**Supplied data**
Lemma nth_error_updateNth {A} (n k : nat) (f : A -> A) (l : list A) :
  nth_error (updateNth n f l) k
  = if (k =? n)%nat then option_map f (nth_error l k) else nth_error l k.
Proof.
  revert n k; induction l as [|x l IH]; intros [|n] [|k]; cbn; auto.
  now destruct (k =? n)%nat.
Qed.

(** [showSlide] looks at the number of slides only. *)
Lemma showSlide_length_only (i : Z) (l l' : list bool) :
  length l = length l' -> showSlide i l = showSlide i l'.
Proof. intros H. unfold showSlide. now rewrite !map_false, H. Qed.

Lemma length_showSlide (i : Z) (l : list bool) :
  length (showSlide i l) = length l.
Proof.
  unfold showSlide. destruct (at_ _ i);
    rewrite ?length_updateNth; apply length_map.
Qed.

(** After [showSlide(i)] the slide at position [k] is active exactly
    when [k] is [i]. *)
Lemma showSlide_nth (i : Z) (l : list bool) (k : nat) :
  (k < length l)%nat ->
  nth_error (showSlide i l) k = Some (Z.of_nat k =? i).
Proof.
  intros Hk. unfold showSlide, at_. rewrite map_false.
  assert (Hrep : nth_error (repeat false (length l)) k = Some false)
    by (rewrite nth_error_repeat; auto).
  destruct (i <? 0) eqn:Hneg.
  - apply Z.ltb_lt in Hneg. rewrite Hrep.
    replace (Z.of_nat k =? i) with false by (symmetry; apply Z.eqb_neq; lia).
    reflexivity.
  - apply Z.ltb_ge in Hneg.
    destruct (nth_error (repeat false (length l)) (Z.to_nat i)) eqn:E.
    + rewrite nth_error_updateNth, Hrep.
      destruct (Nat.eqb_spec k (Z.to_nat i)) as [->|Hne]; cbn.
      * rewrite Z2Nat.id by lia. now rewrite Z.eqb_refl.
      * replace (Z.of_nat k =? i) with false
          by (symmetry; apply Z.eqb_neq; lia).
        reflexivity.
    + apply nth_error_None in E. rewrite repeat_length in E. rewrite Hrep.
      replace (Z.of_nat k =? i) with false by (symmetry; apply Z.eqb_neq; lia).
      reflexivity.
Qed.

Lemma nextIndex_range (n i : Z) :
  0 <= i < n -> 0 <= nextIndex n i < n.
Proof.
  intros H. unfold nextIndex. rewrite Z.rem_mod_nonneg by lia.
  apply Z.mod_pos_bound. lia.
Qed.

Lemma prevIndex_range (n i : Z) :
  0 <= i < n -> 0 <= prevIndex n i < n.
Proof.
  intros H. unfold prevIndex. rewrite Z.rem_mod_nonneg by lia.
  apply Z.mod_pos_bound. lia.
Qed.

Lemma prev_next (n i : Z) : 0 <= i < n -> prevIndex n (nextIndex n i) = i.
Proof.
  intros H. unfold prevIndex, nextIndex.
  rewrite (Z.rem_mod_nonneg (i + 1)) by lia.
  destruct (Z.eq_dec (i + 1) n) as [E|E].
  - rewrite E, Z_mod_same_full. rewrite Z.rem_mod_nonneg by lia.
    replace (0 - 1 + n) with i by lia. apply Z.mod_small. lia.
  - rewrite (Z.mod_small (i + 1)) by lia. rewrite Z.rem_mod_nonneg by lia.
    replace (i + 1 - 1 + n) with (i + 1 * n) by lia.
    rewrite Z_mod_plus_full. apply Z.mod_small. lia.
Qed.

Lemma next_prev (n i : Z) : 0 <= i < n -> nextIndex n (prevIndex n i) = i.
Proof.
  intros H. unfold prevIndex, nextIndex.
  rewrite (Z.rem_mod_nonneg (i - 1 + n)) by lia.
  destruct (Z.eq_dec i 0) as [->|E].
  - replace (0 - 1 + n) with (n - 1) by lia.
    rewrite (Z.mod_small (n - 1)) by lia.
    replace (n - 1 + 1) with n by lia.
    rewrite Z.rem_mod_nonneg by lia. apply Z_mod_same_full.
  - replace (i - 1 + n) with (i - 1 + 1 * n) by lia.
    rewrite Z_mod_plus_full. rewrite (Z.mod_small (i - 1)) by lia.
    replace (i - 1 + 1) with i by lia.
    rewrite Z.rem_mod_nonneg by lia. apply Z.mod_small. lia.
Qed.

Lemma init_settled (l : list bool) (hasPrev hasNext : bool) :
  Settled (init l hasPrev hasNext).
Proof.
  unfold Settled, init. cbn [slides currentSlide wired]. repeat split.
  - apply showSlide_length_only. symmetry. apply length_showSlide.
  - lia.
  - intros H. apply andb_prop in H as [_ H]. apply Z.ltb_lt in H.
    now rewrite length_showSlide.
Qed.

Lemma on_settled (e : Event) (c : Carousel) : Settled c -> Settled (on e c).
Proof.
  intros (Hs & H0 & Hw & Hu). unfold on.
  destruct (wired c) eqn:W; [|repeat split; auto; congruence].
  specialize (Hw eq_refl).
  set (n := Z.of_nat (length (slides c))) in *.
  assert (Hr : 0 <= match e with
                    | Next | Tick => nextIndex n (currentSlide c)
                    | Prev => prevIndex n (currentSlide c)
                    end < n)
    by (destruct e; [apply nextIndex_range|apply prevIndex_range
                    |apply nextIndex_range]; lia).
  unfold Settled. cbn [slides currentSlide wired]. repeat split; try lia.
  - apply showSlide_length_only. symmetry. apply length_showSlide.
  - intros _. rewrite length_showSlide. fold n. lia.
Qed.

Lemma play_settled (es : list Event) (c : Carousel) :
  Settled c -> Settled (play es c).
Proof.
  revert c; induction es as [|e es IH]; intros c H; cbn [play]; auto.
  apply IH, on_settled, H.
Qed.

Lemma length_on (e : Event) (c : Carousel) :
  length (slides (on e c)) = length (slides c).
Proof.
  unfold on. destruct (wired c); [|reflexivity].
  cbn [slides]. apply length_showSlide.
Qed.

Lemma length_play (es : list Event) (c : Carousel) :
  length (slides (play es c)) = length (slides c).
Proof.
  revert c; induction es as [|e es IH]; intros c; cbn [play]; auto.
  now rewrite IH, length_on.
Qed.

End CarouselFacts.

(** X20: whatever classes the slides have in the page and whatever
    sequence of clicks and timer ticks follows, the hero carousel keeps
    its number of slides, its current index stays within them, and the
    slide at the current index is the one and only slide marked
    active. *)
Theorem carousel_shows_one_slide (l : list bool) (hasPrev hasNext : bool)
    (es : list Page.Event) :
  let c := Page.play es (Page.init l hasPrev hasNext) in
  length (Page.slides c) = length l
  /\ 0 <= Page.currentSlide c
  /\ (l <> [] -> Page.currentSlide c < Z.of_nat (length l))
  /\ forall k, (k < length l)%nat ->
               nth_error (Page.slides c) k
               = Some (Z.of_nat k =? Page.currentSlide c).
Proof.
  cbv zeta.
  pose proof (play_settled es _ (init_settled l hasPrev hasNext))
    as (Hs & H0 & Hw & Hu).
  assert (Hlen : length (Page.slides
                           (Page.play es (Page.init l hasPrev hasNext)))
                 = length l).
  { rewrite length_play. unfold Page.init. cbn [Page.slides].
    apply length_showSlide. }
  repeat split; auto.
  - intros Hne.
    destruct (Page.wired (Page.play es (Page.init l hasPrev hasNext))) eqn:W.
    + rewrite <- Hlen. now apply Hw.
    + rewrite (Hu eq_refl). destruct l; [congruence|]. cbn. lia.
  - intros k Hk. rewrite Hs. apply showSlide_nth. now rewrite Hlen.
Qed.

(** X21: on the hero carousel a click on "previous" undoes a click on
    "next" and a click on "next" undoes a click on "previous": after
    either pair the index and the marks of the slides are what they were.
    A timer tick does what a click on "next" does. *)
Theorem carousel_next_and_prev_cancel (l : list bool) (hasPrev hasNext : bool)
    (es : list Page.Event) :
  let c := Page.play es (Page.init l hasPrev hasNext) in
  Page.on Page.Prev (Page.on Page.Next c) = c
  /\ Page.on Page.Next (Page.on Page.Prev c) = c
  /\ Page.on Page.Tick c = Page.on Page.Next c.
Proof.
  cbv zeta.
  pose proof (play_settled es _ (init_settled l hasPrev hasNext))
    as (Hs & H0 & Hw & Hu).
  set (c := Page.play es (Page.init l hasPrev hasNext)) in *.
  destruct c as [sl cur wd]. cbn [Page.slides Page.currentSlide Page.wired] in *.
  unfold Page.on. cbn [Page.wired Page.slides Page.currentSlide].
  destruct wd; [|repeat split; reflexivity].
  specialize (Hw eq_refl). cbn [Page.wired Page.slides Page.currentSlide].
  rewrite !length_showSlide.
  rewrite prev_next, next_prev by lia.
  rewrite !(showSlide_length_only cur (Page.showSlide _ sl) sl)
    by apply length_showSlide.
  rewrite <- Hs. repeat split; reflexivity.
Qed.

Lemma play_unwired (es : list Page.Event) (c : Page.Carousel) :
  Page.wired c = false -> Page.play es c = c.
Proof.
  intros H. induction es as [|e es IH]; [reflexivity|].
  cbn [Page.play]. unfold Page.on. now rewrite H.
Qed.

(** The carousel after [k] more clicks on "next". *)
Lemma play_next_steps (k : nat) (sl : list bool) (cur : Z) :
  0 <= cur < Z.of_nat (length sl) ->
  Page.play (repeat Page.Next (S k)) (Page.mkCarousel sl cur true)
  = let i := (cur + Z.of_nat (S k)) mod Z.of_nat (length sl) in
    Page.mkCarousel (Page.showSlide i sl) i true.
Proof.
  revert sl cur. induction k as [|k IH]; intros sl cur Hc.
  - cbn [repeat Page.play]. unfold Page.on.
    cbn [Page.wired Page.slides Page.currentSlide]. unfold Page.nextIndex.
    rewrite Z.rem_mod_nonneg by lia. reflexivity.
  - change (repeat Page.Next (S (S k)))
      with (Page.Next :: repeat Page.Next (S k)).
    cbn [Page.play]. unfold Page.on.
    cbn [Page.wired Page.slides Page.currentSlide].
    set (n := Z.of_nat (length sl)) in *.
    pose proof (nextIndex_range n cur Hc) as Hn.
    rewrite IH by (rewrite length_showSlide; fold n; exact Hn).
    rewrite length_showSlide. fold n. cbv zeta.
    assert (Hi : (Page.nextIndex n cur + Z.of_nat (S k)) mod n
                 = (cur + Z.of_nat (S (S k))) mod n).
    { unfold Page.nextIndex. rewrite Z.rem_mod_nonneg by lia.
      rewrite Zplus_mod_idemp_l. f_equal. lia. }
    rewrite Hi. f_equal.
    apply showSlide_length_only, length_showSlide.
Qed.

(** X22: as many clicks on "next" (or timer ticks) as there are slides
    bring the hero carousel back to the slide it was on. *)
Theorem carousel_full_turn (l : list bool) (hasPrev hasNext : bool)
    (es : list Page.Event) :
  let c := Page.play es (Page.init l hasPrev hasNext) in
  Page.play (repeat Page.Next (length l)) c = c
  /\ Page.play (repeat Page.Tick (length l)) c = c.
Proof.
  cbv zeta.
  pose proof (play_settled es _ (init_settled l hasPrev hasNext))
    as (Hs & H0 & Hw & Hu).
  pose proof (length_play es (Page.init l hasPrev hasNext)) as Hlen.
  unfold Page.init at 2 in Hlen. cbn [Page.slides] in Hlen.
  rewrite length_showSlide in Hlen.
  set (c := Page.play es (Page.init l hasPrev hasNext)) in *.
  assert (Htick : forall k c0, Page.play (repeat Page.Tick k) c0
                               = Page.play (repeat Page.Next k) c0).
  { induction k as [|k IH]; intros c0; [reflexivity|].
    cbn [repeat Page.play]. rewrite IH. reflexivity. }
  rewrite Htick. assert (Hnext : Page.play (repeat Page.Next (length l)) c = c);
    [|split; exact Hnext].
  destruct (Page.wired c) eqn:W; [|now apply play_unwired].
  specialize (Hw eq_refl).
  destruct c as [sl cur wd]. cbn [Page.slides Page.currentSlide Page.wired] in *.
  subst wd. rewrite <- Hlen.
  destruct (length sl) as [|k] eqn:E; [cbn in Hw; lia|].
  rewrite <- E in *. rewrite E at 1.
  rewrite play_next_steps by lia. cbv zeta. rewrite E at 1. rewrite <- E.
  assert (Hi : (cur + Z.of_nat (length sl)) mod Z.of_nat (length sl) = cur).
  { replace (cur + Z.of_nat (length sl))
      with (cur + 1 * Z.of_nat (length sl)) by lia.
    rewrite Z_mod_plus_full. apply Z.mod_small. lia. }
  rewrite Hi, <- Hs. reflexivity.
Qed.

**Exercise directions**
Print the lines above from the one with "Page.nextIndex. rewrite Z.rem_mod_nonneg by lia." through the one with "unfold Page.init at", both included, exactly as written and nothing more.

**Exercise output**
    { unfold Page.nextIndex. rewrite Z.rem_mod_nonneg by lia.
      rewrite Zplus_mod_idemp_l. f_equal. lia. }
    rewrite Hi. f_equal.
    apply showSlide_length_only, length_showSlide.
Qed.

(** X22: as many clicks on "next" (or timer ticks) as there are slides
    bring the hero carousel back to the slide it was on. *)
Theorem carousel_full_turn (l : list bool) (hasPrev hasNext : bool)
    (es : list Page.Event) :
  let c := Page.play es (Page.init l hasPrev hasNext) in
  Page.play (repeat Page.Next (length l)) c = c
  /\ Page.play (repeat Page.Tick (length l)) c = c.
Proof.
  cbv zeta.
  pose proof (play_settled es _ (init_settled l hasPrev hasNext))
    as (Hs & H0 & Hw & Hu).
  pose proof (length_play es (Page.init l hasPrev hasNext)) as Hlen.
  unfold Page.init at 2 in Hlen. cbn [Page.slides] in Hlen.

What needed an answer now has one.